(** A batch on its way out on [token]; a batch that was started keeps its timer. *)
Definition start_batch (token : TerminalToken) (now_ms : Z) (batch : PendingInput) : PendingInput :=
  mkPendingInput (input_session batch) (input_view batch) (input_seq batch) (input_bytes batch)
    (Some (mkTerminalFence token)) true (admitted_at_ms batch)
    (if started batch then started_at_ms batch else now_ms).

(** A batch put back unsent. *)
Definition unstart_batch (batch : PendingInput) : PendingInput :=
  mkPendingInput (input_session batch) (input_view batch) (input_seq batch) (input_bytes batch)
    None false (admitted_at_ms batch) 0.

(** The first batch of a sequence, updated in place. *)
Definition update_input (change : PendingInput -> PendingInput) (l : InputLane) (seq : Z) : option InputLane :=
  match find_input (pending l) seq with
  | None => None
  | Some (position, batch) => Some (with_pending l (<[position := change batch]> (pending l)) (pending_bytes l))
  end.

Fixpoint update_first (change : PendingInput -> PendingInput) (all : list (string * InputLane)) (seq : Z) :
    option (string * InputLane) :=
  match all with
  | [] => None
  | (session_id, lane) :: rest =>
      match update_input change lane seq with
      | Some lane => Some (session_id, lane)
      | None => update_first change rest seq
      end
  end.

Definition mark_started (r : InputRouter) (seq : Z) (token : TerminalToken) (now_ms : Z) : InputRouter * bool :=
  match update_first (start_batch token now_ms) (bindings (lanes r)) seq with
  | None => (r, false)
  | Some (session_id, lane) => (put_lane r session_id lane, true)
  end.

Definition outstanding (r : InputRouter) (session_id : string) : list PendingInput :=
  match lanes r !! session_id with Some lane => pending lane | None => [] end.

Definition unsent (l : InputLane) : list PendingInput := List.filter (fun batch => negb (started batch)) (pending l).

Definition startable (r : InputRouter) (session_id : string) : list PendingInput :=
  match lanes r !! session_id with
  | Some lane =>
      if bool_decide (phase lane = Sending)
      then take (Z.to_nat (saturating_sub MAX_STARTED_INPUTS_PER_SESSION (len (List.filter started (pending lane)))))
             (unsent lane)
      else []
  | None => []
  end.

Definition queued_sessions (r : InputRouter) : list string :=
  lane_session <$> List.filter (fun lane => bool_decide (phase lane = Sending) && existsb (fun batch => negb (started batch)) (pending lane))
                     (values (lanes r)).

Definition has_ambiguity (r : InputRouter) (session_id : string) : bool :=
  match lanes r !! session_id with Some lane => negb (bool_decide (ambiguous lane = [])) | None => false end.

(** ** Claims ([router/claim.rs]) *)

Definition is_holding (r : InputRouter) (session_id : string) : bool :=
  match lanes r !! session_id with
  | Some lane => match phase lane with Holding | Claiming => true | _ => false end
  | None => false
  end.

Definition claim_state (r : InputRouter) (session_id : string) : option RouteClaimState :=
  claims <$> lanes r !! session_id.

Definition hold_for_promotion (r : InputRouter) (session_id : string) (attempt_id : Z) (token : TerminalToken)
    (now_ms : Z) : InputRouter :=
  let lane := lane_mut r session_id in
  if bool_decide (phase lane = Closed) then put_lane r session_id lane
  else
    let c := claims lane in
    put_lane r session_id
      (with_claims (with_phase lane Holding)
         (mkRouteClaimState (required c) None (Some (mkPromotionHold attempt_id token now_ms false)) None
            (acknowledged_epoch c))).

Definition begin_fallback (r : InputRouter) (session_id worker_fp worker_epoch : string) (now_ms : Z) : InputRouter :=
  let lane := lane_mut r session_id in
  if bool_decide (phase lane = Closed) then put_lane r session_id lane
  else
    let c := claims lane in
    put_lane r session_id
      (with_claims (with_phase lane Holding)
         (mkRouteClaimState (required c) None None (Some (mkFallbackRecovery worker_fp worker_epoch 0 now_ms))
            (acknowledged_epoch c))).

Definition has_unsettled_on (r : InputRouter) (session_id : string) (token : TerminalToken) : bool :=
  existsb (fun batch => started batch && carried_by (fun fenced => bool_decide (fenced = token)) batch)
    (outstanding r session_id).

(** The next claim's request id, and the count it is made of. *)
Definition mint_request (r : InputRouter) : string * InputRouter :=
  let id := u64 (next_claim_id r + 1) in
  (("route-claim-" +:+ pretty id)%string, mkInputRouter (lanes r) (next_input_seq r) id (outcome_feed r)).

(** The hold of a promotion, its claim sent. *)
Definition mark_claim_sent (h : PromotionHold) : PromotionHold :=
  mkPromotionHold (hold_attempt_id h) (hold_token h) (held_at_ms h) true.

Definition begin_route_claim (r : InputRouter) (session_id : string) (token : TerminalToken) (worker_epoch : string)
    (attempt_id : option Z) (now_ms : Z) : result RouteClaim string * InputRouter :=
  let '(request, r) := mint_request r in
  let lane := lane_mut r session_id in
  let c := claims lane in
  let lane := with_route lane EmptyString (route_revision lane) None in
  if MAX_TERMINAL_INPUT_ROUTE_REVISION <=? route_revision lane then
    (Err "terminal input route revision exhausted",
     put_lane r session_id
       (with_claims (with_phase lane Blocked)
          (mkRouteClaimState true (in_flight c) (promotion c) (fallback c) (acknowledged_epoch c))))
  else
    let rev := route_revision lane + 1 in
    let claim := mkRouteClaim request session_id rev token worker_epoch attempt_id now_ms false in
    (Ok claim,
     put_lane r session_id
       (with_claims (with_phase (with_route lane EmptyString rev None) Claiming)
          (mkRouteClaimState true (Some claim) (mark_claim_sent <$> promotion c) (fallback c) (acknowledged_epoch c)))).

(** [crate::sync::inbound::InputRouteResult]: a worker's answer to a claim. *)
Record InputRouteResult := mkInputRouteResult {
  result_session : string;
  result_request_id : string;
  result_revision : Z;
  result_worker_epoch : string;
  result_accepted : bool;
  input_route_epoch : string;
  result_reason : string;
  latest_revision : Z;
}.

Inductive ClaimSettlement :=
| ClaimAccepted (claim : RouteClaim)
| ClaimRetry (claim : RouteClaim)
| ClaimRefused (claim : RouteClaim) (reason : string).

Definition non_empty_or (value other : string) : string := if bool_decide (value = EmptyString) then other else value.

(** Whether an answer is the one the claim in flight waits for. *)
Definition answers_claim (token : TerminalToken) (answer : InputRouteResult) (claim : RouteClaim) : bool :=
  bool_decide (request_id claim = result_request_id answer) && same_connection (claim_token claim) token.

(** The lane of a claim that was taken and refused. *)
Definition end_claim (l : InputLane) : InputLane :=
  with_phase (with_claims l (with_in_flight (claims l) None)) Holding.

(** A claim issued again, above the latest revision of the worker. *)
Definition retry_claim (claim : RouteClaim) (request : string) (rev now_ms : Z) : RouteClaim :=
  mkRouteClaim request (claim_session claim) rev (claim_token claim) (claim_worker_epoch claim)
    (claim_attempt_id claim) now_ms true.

============================================================

* [What you have to do]
Each line above that contains the word "option" should be counted, and only the total given.

* [Solution]
4